* [YOUR TASK] Pull every line with "tuples" from the entries below.

___ INFORMATION SHOWN

(** Only a line after the definition line can end the handler state: a
    definition line that registers a handler and closes every block it
    opens leaves the flag on with the counter at 0, and the next line is
    the one that turns it off. *)
Remark handler_kept_on_definition_line :
  find_function_start handler_on_start_line "f" = Some 0
  /\ enters_event_handler (line_at handler_on_start_line 0) = true
  /\ handler_after handler_on_start_line 0 0 = mkHandlerState true 0
  /\ handler_after handler_on_start_line 0 1 = mkHandlerState false 0
  /\ check_forbidden_globals handler_on_start_line "f" = Return [].
Proof. repeat split; reflexivity. Qed.

Lemma handler_before_on_after_start (self : LuaParser)
  (start_pos line_num : nat) :
  in_event_handler (handler_before self start_pos line_num) = true ->
  start_pos < line_num.
Proof.
  intros Hon.
  destruct (Nat.lt_ge_cases start_pos line_num) as [Hlt|Hge]; [exact Hlt|].
  unfold handler_before, range in Hon.
  replace (line_num - start_pos) with 0 in Hon by lia.
  discriminate.
Qed.

Lemma handler_after_line (self : LuaParser) (start_pos line_num : nat) :
  start_pos <= line_num ->
  _is_in_comment self line_num 0 = false ->
  handler_after self start_pos line_num
  = fst (handler_step start_pos line_num (line_at self line_num)
           (handler_before self start_pos line_num)).
Proof.
  intros Hle Hcomment.
  rewrite handler_after_is_next, handler_before_next by assumption.
  now rewrite Hcomment.
Qed.

(** X22. The handler flag of [check_forbidden_globals].  The scan of a
    body keeps a flag (off: Normal, on: InNestedClosure) and a nested
    depth counter.  A line holding the text [script.on_event] and the
    text [function(] (the keyword directly followed by the parenthesis)
    is handled as if the flag were on with the counter at 0, and is not
    checked.  A line that the scan reaches with the flag on is not
    checked; it adds its [function] keywords to the counter and
    subtracts its [end] keywords, and the scan leaves the line with the
    flag off exactly when the counter is then 0 or below.  Every error
    of [check_forbidden_globals] is on a line that the scan reaches and
    leaves with the flag off and that registers no handler. *)
Theorem diagnostics_only_outside_event_handlers :
  (forall start_pos line_num line st,
      enters_event_handler line = true ->
      handler_step start_pos line_num line st
      = handler_step start_pos line_num line (mkHandlerState true 0)
      /\ snd (handler_step start_pos line_num line st) = false)
  /\ (forall self start_pos line_num,
         _is_in_comment self line_num 0 = false ->
         in_event_handler (handler_before self start_pos line_num) = true ->
         line_checked self start_pos line_num = false
         /\ event_handler_depth (handler_after self start_pos line_num)
            = ((if enters_event_handler (line_at self line_num) then 0
                else event_handler_depth
                       (handler_before self start_pos line_num))
               + depth_delta (line_at self line_num))%Z
         /\ in_event_handler (handler_after self start_pos line_num)
            = negb (event_handler_depth
                      (handler_after self start_pos line_num) <=? 0)%Z)
  /\ (forall self function_name errs line_no msg,
         check_forbidden_globals self function_name = Return errs ->
         In (line_no, msg) errs ->
         exists start_pos line_num,
           find_function_start self function_name = Some start_pos
           /\ line_no = line_num + 1
           /\ _is_in_comment self line_num 0 = false
           /\ enters_event_handler (line_at self line_num) = false
           /\ in_event_handler (handler_before self start_pos line_num)
              = false
           /\ in_event_handler (handler_after self start_pos line_num)
              = false).
Proof.
  split.
  { intros start_pos line_num line st Henter. unfold handler_step.
    rewrite Henter. simpl.
    destruct ((depth_delta line <=? 0)%Z && (start_pos <? line_num));
      split; reflexivity. }
  split.
  { intros self start_pos line_num Hcomment Hon.
    pose proof (handler_before_on_after_start _ _ _ Hon) as Hafter.
    unfold line_checked.
    rewrite handler_after_line by (lia || assumption).
    rewrite Hcomment. unfold handler_step.
    apply Nat.ltb_lt in Hafter.
    destruct (enters_event_handler (line_at self line_num)); simpl.
    - rewrite Hafter, andb_true_r.
      destruct (depth_delta (line_at self line_num) <=? 0)%Z eqn:Hd;
        simpl; rewrite ?Hd; repeat split.
    - rewrite Hon, Hafter, andb_true_r.
      destruct (event_handler_depth (handler_before self start_pos line_num)
                + depth_delta (line_at self line_num) <=? 0)%Z eqn:Hd;
        simpl; rewrite ?Hd; repeat split. }
  intros self function_name errs line_no msg Hret Hin.
  destruct (check_forbidden_globals_In _ _ _ _ Hret Hin)
    as [start_pos [n [Hs [Hn [_ [Hc He]]]]]].
  apply forbidden_accesses_line in He. destruct He as [Hno _].
  unfold line_checked in Hc. apply andb_true_iff in Hc.
  destruct Hc as [Hcomment Hstep]. apply negb_true_iff in Hcomment.
  pose proof (handler_step_checked _ _ _ _ Hstep) as [Henter [Hoff Hsame]].
  exists start_pos, n. repeat split; try assumption.
  rewrite handler_after_line by (lia || assumption).
  rewrite Hsame. exact Hoff.
Qed.

(** The flag at work: in the body of [setup] the handler closure
    spans lines 2 to 4, and the only error is on line 5. *)
Lemma diagnostics_only_outside_event_handlers_witness :
  exists start_pos line_num,
    find_function_start nested_handler_source "setup" = Some start_pos
    /\ 5 = line_num + 1
    /\ _is_in_comment nested_handler_source line_num 0 = false
    /\ enters_event_handler (line_at nested_handler_source line_num) = false
    /\ in_event_handler
         (handler_before nested_handler_source start_pos line_num) = false
    /\ in_event_handler
         (handler_after nested_handler_source start_pos line_num) = false.
Proof.
  apply (proj2 (proj2 diagnostics_only_outside_event_handlers)
           nested_handler_source "setup"
           [(5, ForbiddenGlobal "setup" "rendering")] 5
           (ForbiddenGlobal "setup" "rendering")).
  - vm_compute. reflexivity.
  - simpl. left. reflexivity.
Defined.

(** C6, the code at the failing input.  [setup] registers a handler on
    its second line, and the scan enters InNestedClosure there with the
    counter at 1.  The closure closes an [if] block on its fourth line.
    The nested counter takes the word [function] for the only opener and
    every word [end] for a closer: the [if] line adds nothing, its [end]
    brings the counter to 0 and the scan returns to Normal while the
    closure is still open.  The access to [game] on the fifth line,
    written inside the recognized closure, is checked and reported. *)
Theorem inner_block_end_leaves_handler_closure :
  find_function_start handler_with_inner_block_source "setup" = Some 0
  /\ find_function_end handler_with_inner_block_source 0 = 5
  /\ enters_event_handler (line_at handler_with_inner_block_source 1) = true
  /\ handler_after handler_with_inner_block_source 0 1
     = mkHandlerState true 1
  /\ depth_delta (line_at handler_with_inner_block_source 2) = 0%Z
  /\ handler_after handler_with_inner_block_source 0 2
     = mkHandlerState true 1
  /\ depth_delta (line_at handler_with_inner_block_source 3) = (-1)%Z
  /\ handler_after handler_with_inner_block_source 0 3
     = mkHandlerState false 0
  /\ line_checked handler_with_inner_block_source 0 4 = true
  /\ check_forbidden_globals handler_with_inner_block_source "setup"
     = Return [(5, ForbiddenGlobal "setup" "game")]
  /\ In "setup" (trace_call_chain ["setup"] handler_with_inner_block_corpus)
  /\ check_on_load_globals handler_with_inner_block_corpus
     = Return [("mod/setup.lua", 5, ForbiddenGlobal "setup" "game")].
Proof.
  split; [vm_compute; reflexivity|].
  split; [vm_compute; reflexivity|].
  split; [vm_compute; reflexivity|].
  split; [vm_compute; reflexivity|].
  split; [vm_compute; reflexivity|].
  split; [vm_compute; reflexivity|].
  split; [vm_compute; reflexivity|].
  split; [vm_compute; reflexivity|].
  split; [vm_compute; reflexivity|].
  split; [vm_compute; reflexivity|].
  split; [vm_compute; left; reflexivity|].
  vm_compute. reflexivity.
Qed.

(** ** A body that is never closed *)

(** C2, the code at the failing input.  When the body locator finds no
    end for the body of a reachable function, [end_pos] is the number of
    lines and the scan indexes the line list one past its end: the
    [IndexError] leaves [check_forbidden_globals] and, uncaught, the whole
    analysis. *)
Theorem unterminated_body_raises_IndexError :
  check_on_load_globals unterminated_corpus = Raise IndexError
  /\ (forall self function_name start_pos,
         find_function_start self function_name = Some start_pos ->
         find_function_end self start_pos = List.length (lines self) ->
         check_forbidden_globals self function_name = Raise IndexError).
Proof.
  split; [vm_compute; reflexivity|].
  intros self function_name start_pos Hs Hend.
  pose proof (check_forbidden_globals_outcome self function_name) as Hout.
  rewrite Hs in Hout. cbv zeta in Hout.
  rewrite Hend, Nat.ltb_irrefl in Hout. exact Hout.
Qed.

(** ** The driver *)

Lemma for_each_In {A B} (xs : list A) (body : A -> outcome (list B)) :
  forall out,
    for_each xs body = Return out ->
    forall y, In y out
              <-> exists x ys, In x xs /\ body x = Return ys /\ In y ys.
Proof.
  induction xs as [|x xs IH]; simpl; intros out Hout y.
  - inversion Hout; subst. split; [contradiction|].
    intros [x [ys [[] _]]].
  - destruct (body x) as [here|e] eqn:Hx; simpl in Hout; [|discriminate].
    destruct (for_each xs body) as [later|e] eqn:Hxs; simpl in Hout;
      [|discriminate].
    inversion Hout; subst. rewrite in_app_iff, (IH later eq_refl y). split.
    + intros [H|[x' [ys [Hin H]]]].
      * exists x, here. auto.
      * exists x', ys. split; [now right | exact H].
    + intros [x' [ys [[<-|Hin] [Hb Hy]]]].
      * left. congruence.
      * right. now exists x', ys.
Qed.

Lemma for_each_Return_each {A B} (xs : list A) (body : A -> outcome (list B)) :
  forall out,
    for_each xs body = Return out ->
    forall x, In x xs -> exists ys, body x = Return ys.
Proof.
  induction xs as [|x0 xs IH]; simpl; intros out Hout x Hin;
    [contradiction|].
  destruct (body x0) as [here|e] eqn:Hx; simpl in Hout; [|discriminate].
  destruct (for_each xs body) as [later|e] eqn:Hxs; simpl in Hout;
    [|discriminate].
  destruct Hin as [<-|Hin]; [now exists here | now apply (IH later)].
Qed.

Lemma trace_call_chain_no_seed (lua_files : list lua_file) :
  trace_call_chain [] lua_files = [].
Proof.
  rewrite trace_call_chain_unfold.
  now destruct (turns_left _ _ [] []).
Qed.

Lemma check_on_load_globals_traverses (lua_files : list lua_file)
  (entry text : string) (on_load_functions : list string) :
  find_control_lua lua_files = Some (entry, Some text) ->
  find_on_load_functions (LuaParser_init text) = Some on_load_functions ->
  on_load_functions <> [] ->
  check_on_load_globals lua_files
  = for_each (trace_call_chain on_load_functions lua_files)
      (check_function (load_parsers lua_files)).
Proof.
  intros Hc Hl Hne. unfold check_on_load_globals. rewrite Hc, Hl.
  destruct on_load_functions; [contradiction | reflexivity].
Qed.

Lemma check_function_In (parsers : list (string * LuaParser))
  (func_name : string) (out : list diagnostic) :
  check_function parsers func_name = Return out ->
  forall file line_no msg,
    In (file, line_no, msg) out
    <-> exists parser errs,
          In (file, parser) parsers
          /\ check_forbidden_globals parser func_name = Return errs
          /\ In (line_no, msg) errs.
Proof.
  intros Hout file line_no msg. unfold check_function in Hout.
  rewrite (for_each_In _ _ _ Hout). split.
  - intros [[file' parser] [ys [Hin [Hb Hy]]]].
    destruct (check_forbidden_globals parser func_name) as [errs|e] eqn:He;
      simpl in Hb; [|discriminate].
    inversion Hb; subst. apply in_map_iff in Hy.
    destruct Hy as [[l m] [Heq Hlm]]. inversion Heq; subst.
    now exists parser, errs.
  - intros [parser [errs [Hin [He Hlm]]]].
    exists (file, parser). eexists. split; [exact Hin|].
    rewrite He. simpl. split; [reflexivity|].
    apply in_map_iff. now exists (line_no, msg).
Qed.



(** ** Counting diagnostics *)

Lemma for_each_count {A B} (dec : forall x y : B, {x = y} + {x <> y})
  (xs : list A) (body : A -> outcome (list B)) (y : B) :
  forall out,
    for_each xs body = Return out ->
    count_occ dec out y
    = list_sum (map (fun x => match body x with
                              | Return ys => count_occ dec ys y
                              | Raise _ => 0
                              end) xs).
Proof.
  induction xs as [|x xs IH]; simpl; intros out Hout.
  - now inversion Hout.
  - destruct (body x) as [here|e] eqn:Hx; simpl in Hout; [|discriminate].
    destruct (for_each xs body) as [later|e] eqn:Hxs; simpl in Hout;
      [|discriminate].
    inversion Hout; subst. rewrite count_occ_app. now rewrite (IH later).
Qed.

Lemma list_sum_zero {A} (g : A -> nat) (xs : list A) :
  (forall x, In x xs -> g x = 0) -> list_sum (map g xs) = 0.
Proof.
  induction xs as [|x xs IH]; simpl; intros Hzero; [reflexivity|].
  rewrite (Hzero x) by now left.
  apply IH. intros y Hy. apply Hzero. now right.
Qed.

Lemma list_sum_single {A} (g : A -> nat) (xs : list A) (x0 : A) :
  NoDup xs -> In x0 xs ->
  (forall x, In x xs -> x <> x0 -> g x = 0) ->
  list_sum (map g xs) = g x0.
Proof.
  induction xs as [|x xs IH]; simpl; intros Hnd Hin Hzero; [contradiction|].
  inversion Hnd as [|? ? Hnotin Hnd']; subst.
  destruct Hin as [->|Hin].
  - rewrite list_sum_zero; [lia|].
    intros y Hy. apply Hzero; [now right|].
    intros ->. contradiction.
  - rewrite IH; [| assumption | assumption |].
    + rewrite (Hzero x); [lia | now left |].
      intros ->. contradiction.
    + intros y Hy. apply Hzero. now right.
Qed.
(** * Swiss pairing engine (src/app.py): shallow embedding and properties

    The development follows the Python source top to bottom: the [Player]
    and [Pairing] data classes, the [Tournament] snapshot (loading and
    ranking) and the [SwissPairingEngine] (late-joiner byes, odd-pool bye,
    greedy matching, colour assignment).

    Modelling conventions.
    - Python [int] is [Z]; [len] is [nat].
    - Python [float] is IEEE binary64: Rocq's primitive [float], with
      its rounding arithmetic, infinities and NaN.  [==] and [<] are
      [PrimFloat.eqb] and [PrimFloat.ltb], both false on a NaN.
    - Player objects are mutable and shared between [tournament.players],
      the pool [available_players] and the loop variables.  The objects of
      one tournament live in a store (the list [tournament.players], which
      [compute_pairings] never reorders); a reference is a position in
      that store.  The pool is a list of references.
    - An exception is a value of [exn]; a call returns a [result]. *)

From Stdlib Require Import ZArith Floats String List Bool Arith Lia.
From Stdlib Require Import Permutation Sorted.
Import ListNotations.

Local Open Scope string_scope.
Local Open Scope list_scope.

(* ================================================================= *)
(** ** Exceptions *)

Inductive exn : Type :=
| KeyError (key : string)
| ValueError (msg : string)
| TypeError (msg : string)
| Exception (msg : string).

Inductive result (A : Type) : Type :=
| Ok (a : A)
| Raise (e : exn).

Arguments Ok {A} a.
Arguments Raise {A} e.

Definition bind {A B : Type} (m : result A) (k : A -> result B) : result B :=
  match m with
  | Ok a => k a
  | Raise e => Raise e
  end.

Notation "x <- m ;; k" := (bind m (fun x => k))
  (at level 61, m at next level, right associativity).

(* ================================================================= *)
(* ================================================================= *)
(** ** Player *)

Inductive Color : Type := NONE | WHITE | BLACK.

Record Player : Type := mkPlayer {
  id : string;
  rating : Z;
  score : float;
  color_history : list string;
  opponents : list string;
  rank : Z;
  color_balance : Z;
  preferred_color : Color;
  has_bye : bool
}.

(** [list.count(x)] on a list of strings. *)
Definition count (x : string) (l : list string) : Z :=
  Z.of_nat (count_occ string_dec l x).

Definition calculate_color_balance (history : list string) : Z :=
  (count "white" history - count "black" history)%Z.

Definition determine_preferred_color (balance : Z) : Color :=
  if (balance >? 0)%Z then BLACK
  else if (balance <? 0)%Z then WHITE
  else NONE.

(** The dataclass constructor followed by [__post_init__]; [rank] keeps
    its default 0. *)
Definition new_Player (i : string) (r : Z) (s : float)
    (history opps : list string) (bye : bool) : Player :=
  let balance := calculate_color_balance history in
  {| id := i; rating := r; score := s;
     color_history := history; opponents := opps;
     rank := 0; color_balance := balance;
     preferred_color := determine_preferred_color balance;
     has_bye := bye |}.

Definition set_rank (k : Z) (p : Player) : Player :=
  {| id := id p; rating := rating p; score := score p;
     color_history := color_history p; opponents := opponents p;
     rank := k; color_balance := color_balance p;
     preferred_color := preferred_color p; has_bye := has_bye p |}.

Definition set_has_bye (b : bool) (p : Player) : Player :=
  {| id := id p; rating := rating p; score := score p;
     color_history := color_history p; opponents := opponents p;
     rank := rank p; color_balance := color_balance p;
     preferred_color := preferred_color p; has_bye := b |}.

Definition Color_eqb (a b : Color) : bool :=
  match a, b with
  | NONE, NONE | WHITE, WHITE | BLACK, BLACK => true
  | _, _ => false
  end.

Definition strings_eqb (a b : list string) : bool :=
  if list_eq_dec string_dec a b then true else false.

(** The [__eq__] a dataclass generates: the tuples of all fields are
    compared.  The scores of two players are two float objects, each made
    by its own conversion, so they are equal only by [==], which is false
    on a NaN. *)
Definition Player_eqb (p q : Player) : bool :=
  (id p =? id q)
  && (rating p =? rating q)%Z
  && PrimFloat.eqb (score p) (score q)
  && strings_eqb (color_history p) (color_history q)
  && strings_eqb (opponents p) (opponents q)
  && (rank p =? rank q)%Z
  && (color_balance p =? color_balance q)%Z
  && Color_eqb (preferred_color p) (preferred_color q)
  && Bool.eqb (has_bye p) (has_bye q).

(* ================================================================= *)
(** ** Pairing *)

Record Pairing : Type := mkPairing {
  white : string;
  black : string;
  is_bye : bool
}.

(** [Pairing.__init__(white, black)]. *)
Definition new_Pairing (w b : string) : Pairing :=
  {| white := w; black := b; is_bye := (b =? "") || (b =? "0") |}.

(** [Pairing(white)]: the default [black = ""]. *)
Definition bye_Pairing (w : string) : Pairing := new_Pairing w "".

(* ================================================================= *)
(** ** Python built-ins on lists *)

(** [list.sort(key=...)]: a stable sort; keys are compared with [<] only.
    An element is placed before the first element of the sorted tail whose
    key is not smaller, so equal keys keep their order.  Where [<] is a
    strict weak order on the keys this is what every stable sort returns.
    With a NaN among float keys [<] is no such order; a list in which no
    key is smaller than the key before it is then still left as it is,
    here as by Python's sort, which finds it to be one ascending run. *)
Section Sort.
Context {A K : Type}.
Variable ltb : K -> K -> bool.
Variable key : A -> K.

Fixpoint insert_by (x : A) (l : list A) : list A :=
  match l with
  | [] => [x]
  | y :: l' =>
      if ltb (key y) (key x) then y :: insert_by x l'
      else x :: y :: l'
  end.

Definition sort_by (l : list A) : list A :=
  fold_right insert_by [] l.

(** [max(l, key=...)] keeps the first maximal element: the candidate
    changes only for a strictly greater key. *)
Fixpoint max_from (cur : A) (l : list A) : A :=
  match l with
  | [] => cur
  | x :: l' => max_from (if ltb (key cur) (key x) then x else cur) l'
  end.

Definition max_by (l : list A) : result A :=
  match l with
  | [] => Raise (ValueError "max() arg is an empty sequence")
  | x :: l' => Ok (max_from x l')
  end.

(** [key_le a b]: [b] may follow [a] in a sorted list. *)
Definition key_le (a b : A) : Prop := ltb (key b) (key a) = false.

(** Equal keys: neither is smaller. *)
Definition same_key (a b : A) : bool :=
  negb (ltb (key a) (key b)) && negb (ltb (key b) (key a)).
End Sort.

(** [max(len(p.color_history) for p in players) if players else 0]. *)
Definition games_played (p : Player) : nat := List.length (color_history p).

Definition max_games_of (ps : list Player) : nat :=
  fold_right (fun p m => Nat.max (games_played p) m) 0%nat ps.

(* ================================================================= *)
(** ** Tournament *)

(** A JSON scalar as a record field may hold it. *)
Inductive pyval : Type :=
| VNone
| VBool (b : bool)
| VInt (z : Z)
| VFloat (f : float)
| VStr (s : string).

(** One player record: a dict in which every key may be absent.  The three
    required keys hold arbitrary scalars; the optional ones are taken at
    the types [PlayerInput] declares. *)
Record player_data : Type := mkData {
  pd_id : option pyval;
  pd_rating : option pyval;
  pd_score : option pyval;
  pd_color_history : option (list string);
  pd_opponents : option (list string);
  pd_has_bye : option bool
}.

(** [d[k]]: [KeyError(k)] when the key is absent. *)
Definition subscript (field : option pyval) (k : string) : result pyval :=
  match field with
  | Some v => Ok v
  | None => Raise (KeyError k)
  end.

(** [d.get(k, default)]. *)
Definition get {A : Type} (field : option A) (default : A) : A :=
  match field with
  | Some v => v
  | None => default
  end.

Record Tournament : Type := mkTournament {
  players : list Player;
  current_round : Z
}.

(** The key [(-p.score, -p.rating)] and the order of Python tuples: the
    first components that differ decide. *)
Definition rank_key (p : Player) : float * Z :=
  ((- score p)%float, (- rating p)%Z).

Definition key_ltb (a b : float * Z) : bool :=
  if PrimFloat.eqb (fst a) (fst b) then (snd a <? snd b)%Z
  else PrimFloat.ltb (fst a) (fst b).

(** [for i, player in enumerate(players): player.rank = i + 1]. *)
Fixpoint assign_ranks (i : Z) (ps : list Player) : list Player :=
  match ps with
  | [] => []
  | p :: ps' => set_rank (i + 1) p :: assign_ranks (i + 1) ps'
  end.

Definition update_ranks (ps : list Player) : list Player :=
  assign_ranks 0 (sort_by key_ltb rank_key ps).

Section Builtins.
(** Python's [str], [int] and [float] conversions, on which the loader
    depends, for any behaviour they may have. *)
Variable py_str : pyval -> string.
Variable py_int : pyval -> result Z.
Variable py_float : pyval -> result float.

Definition load_player (d : player_data) : result Player :=
  v_id <- subscript (pd_id d) "id" ;;
  let i := py_str v_id in
  v_rating <- subscript (pd_rating d) "rating" ;;
  r <- py_int v_rating ;;
  v_score <- subscript (pd_score d) "score" ;;
  s <- py_float v_score ;;
  Ok (new_Player i r s
        (get (pd_color_history d) [])
        (get (pd_opponents d) [])
        (get (pd_has_bye d) false)).

(** The loop of [load_from_json]; [acc] is [self.players] so far. *)
Fixpoint load_players (l : list player_data) (acc : list Player)
    : result (list Player) :=
  match l with
  | [] => Ok acc
  | d :: l' =>
      p <- load_player d ;;
      load_players l' (acc ++ [p])
  end.

(** [json_data] is the dict of the request; [None] when it has no
    ["players"] key. *)
Definition load_from_json (json_data : option (list player_data))
    (t : Tournament) : result Tournament :=
  match json_data with
  | None => Raise (ValueError "JSON must contain 'players' field")
  | Some l =>
      ps <- load_players l (players t) ;;
      match ps with
      | [] => Ok {| players := ps; current_round := current_round t |}
      | _ :: _ =>
          Ok {| players := ps;
                current_round := (Z.of_nat (max_games_of ps) + 1)%Z |}
      end
  end.

(** [Tournament.__init__]. *)
Definition new_Tournament (json_data : option (list player_data))
    : result Tournament :=
  t <- load_from_json json_data {| players := []; current_round := 1 |} ;;
  Ok {| players := update_ranks (players t);
        current_round := current_round t |}.
End Builtins.

(* ================================================================= *)
(** ** SwissPairingEngine *)

(** A reference to a Player object: its position in [tournament.players]. *)
Definition ref : Type := nat.

Definition no_player : Player := new_Player "" 0 0 [] [] false.

Definition deref (st : list Player) (r : ref) : Player := nth r st no_player.

(** [obj.has_bye = True] on the object [r] refers to. *)
Fixpoint mark_bye (r : ref) (st : list Player) : list Player :=
  match st, r with
  | [], _ => []
  | p :: st', O => set_has_bye true p :: st'
  | p :: st', S r' => p :: mark_bye r' st'
  end.

(** [l.remove(x)]: the first element that is [x] itself or equal to it
    under [__eq__] goes; [ValueError] when there is none. *)
Fixpoint list_remove (st : list Player) (x : ref) (l : list ref)
    : result (list ref) :=
  match l with
  | [] => Raise (ValueError "list.remove(x): x not in list")
  | e :: l' =>
      if (e =? x)%nat || Player_eqb (deref st e) (deref st x) then Ok l'
      else l'' <- list_remove st x l' ;; Ok (e :: l'')
  end.

Definition rank_of (st : list Player) (r : ref) : Z := rank (deref st r).

Definition select_bye_player (st : list Player) (pool : list ref)
    : result ref :=
  let no_bye_players :=
    filter (fun r => negb (has_bye (deref st r))) pool in
  match no_bye_players with
  | _ :: _ => max_by Z.ltb (rank_of st) no_bye_players
  | [] => max_by Z.ltb (rank_of st) pool
  end.

(** [x in l] on strings. *)
Definition mem (x : string) (l : list string) : bool :=
  existsb (String.eqb x) l.

Definition score_gap (st : list Player) (player : ref) (p : ref) : float :=
  PrimFloat.abs (score (deref st p) - score (deref st player))%float.
Lemma len_slice_last {A : Type} (k : nat) (l : list A) :
  len (slice_last k l) = Z.min (Z.of_nat k) (len l).
Proof.
  unfold slice_last, len. rewrite length_skipn. lia.
Qed.

Lemma calculateConsistencyAndStreak_nil :
  calculateConsistencyAndStreak [] = {| consistencyScore := 0; streak := 0 |}.
Proof. reflexivity. Qed.

Lemma calculateConsistencyAndStreak_cons (e : DailyEntry) (es : list DailyEntry) :
  let entries := e :: es in
  calculateConsistencyAndStreak entries =
  {| consistencyScore :=
       Math_round
         ((ZtoQ (len (filter isActive (slice_last 30 (Array_sort byDateAscending entries))))
           / ZtoQ (Z.min 30 (len entries))) * 100)%Q;
     streak :=
       streakLoop (setHoursZero now) (Array_sort byDateDescending entries) 0 0 |}.
Proof.
  intros entries. unfold calculateConsistencyAndStreak.
  destruct (len entries =? 0) eqn:E; [|reflexivity].
  apply len_zero_iff in E. discriminate.
Qed.

(** [(a / m) * 100] and [(100 * a) / m] are the same number. *)
Lemma percent_Qeq (a m : Z) :
  ((ZtoQ a / ZtoQ m) * 100 == ZtoQ (100 * a) / ZtoQ m)%Q.
Proof.
  unfold ZtoQ, Qdiv. rewrite inject_Z_mult.
  change (inject_Z 100) with 100%Q. ring.
Qed.
(** * SparseMatrix.py: a shallow embedding and its verified properties

    The Python class [SparseMatrix] keeps a dict from string keys
    ["<row>,<col>"] to integer values, together with the declared shape
    [num_rows] x [num_cols].  Objects are mutable and passed by reference:
    they live in a store ([heap]) and the methods run in a state-and-exception
    monad over that store and the file system.

    Conventions of the model:
    - Python [int] is [Z] (unbounded); CPython's optional limit on the number
      of digits in [str]/[int] conversions is not modelled.
    - a Python [str] is a [string] of 8-bit characters, so only the code
      points below 256 are covered;
    - a dict is an association list in insertion order without repeated keys;
    - [open] either finds the text of a file or raises [FileNotFoundError];
      other operating-system failures are not modelled. *)

From Stdlib Require Import ZArith List String Ascii Bool Lia.
From Stdlib Require Import DecimalString DecimalPos.
Import ListNotations.

Local Open Scope string_scope.
Local Open Scope Z_scope.

(** ** Python string primitives *)

Module PyStr.

(** [str.isspace] on one character, for code points below 256. *)
Definition isspace (c : ascii) : bool :=
  let n := nat_of_ascii c in
  ((9 <=? n) && (n <=? 13) || (28 <=? n) && (n <=? 32)
   || (n =? 133) || (n =? 160))%nat.

Definition is_empty (s : string) : bool :=
  match s with EmptyString => true | String _ _ => false end.

Fixpoint lstrip (s : string) : string :=
  match s with
  | EmptyString => EmptyString
  | String c s' => if isspace c then lstrip s' else s
  end.

Fixpoint rstrip (s : string) : string :=
  match s with
  | EmptyString => EmptyString
  | String c s' =>
      let r := rstrip s' in
      if isspace c && is_empty r then EmptyString else String c r
  end.

(** [s.strip()] *)
Definition strip (s : string) : string := rstrip (lstrip s).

______

* [YOUR SOLUTION]
(** The [__eq__] a dataclass generates: the tuples of all fields are
(** The key [(-p.score, -p.rating)] and the order of Python tuples: the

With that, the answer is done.